Data excerpts
------------------------------------------------
Lemma merge_persists_what_it_returns_witness :
  smMeta (store (snd (configMerge (Sample.env false None) "/project" "dev"
                        (Sample.start false ["awscloudformation"]))))
  = Ok (Sample.backendConfig ∪ freshMeta Sample.teamProviderInfo "dev").
Proof.
  destruct (proj1 (merge_persists_what_it_returns (Sample.env false None) "/project" "dev"
                     (Sample.start false ["awscloudformation"])
                     (snd (configMerge (Sample.env false None) "/project" "dev"
                             (Sample.start false ["awscloudformation"]))))
              (Sample.backendConfig ∪ freshMeta Sample.teamProviderInfo "dev"))
    as (tpi & bc & _ & _ & Hstore & _).
  - reflexivity.
  - rewrite configMerge_cases. reflexivity.
  - by rewrite Hstore.
Defined.

Lemma mergeAndResolve_cases env currentEnv rs :
  mergeAndResolve env currentEnv rs =
  match configMerge env (projectPathOf rs) currentEnv rs with
  | (Err e, rs1) => (Err e, rs1)
  | (Ok amplifyMeta, rs1) =>
      (let! categoryInitializationTasks := resolveCategoryTasks env in
       let! initializationTasks := resolveProviderTasks env amplifyMeta in
       ret (initializationTasks, categoryInitializationTasks)) rs1
  end.
Proof.
  unfold mergeAndResolve, bind at 1, getStore. fold (projectPathOf rs).
  unfold bind at 1. by destruct (configMerge _ _ _ rs) as [[am|e] rs1].
Qed.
------------------------------------------------
Find the line that contains "as (tpi & bc & _ & _ & Hstore & _)." in the data above. Reproduce it and every later line exactly, through the last one.

    as (tpi & bc & _ & _ & Hstore & _).
  - reflexivity.
  - rewrite configMerge_cases. reflexivity.
  - by rewrite Hstore.
Defined.

Lemma mergeAndResolve_cases env currentEnv rs :
  mergeAndResolve env currentEnv rs =
  match configMerge env (projectPathOf rs) currentEnv rs with
  | (Err e, rs1) => (Err e, rs1)
  | (Ok amplifyMeta, rs1) =>
      (let! categoryInitializationTasks := resolveCategoryTasks env in
       let! initializationTasks := resolveProviderTasks env amplifyMeta in
       ret (initializationTasks, categoryInitializationTasks)) rs1
  end.
Proof.
  unfold mergeAndResolve, bind at 1, getStore. fold (projectPathOf rs).
  unfold bind at 1. by destruct (configMerge _ _ _ rs) as [[am|e] rs1].
Qed.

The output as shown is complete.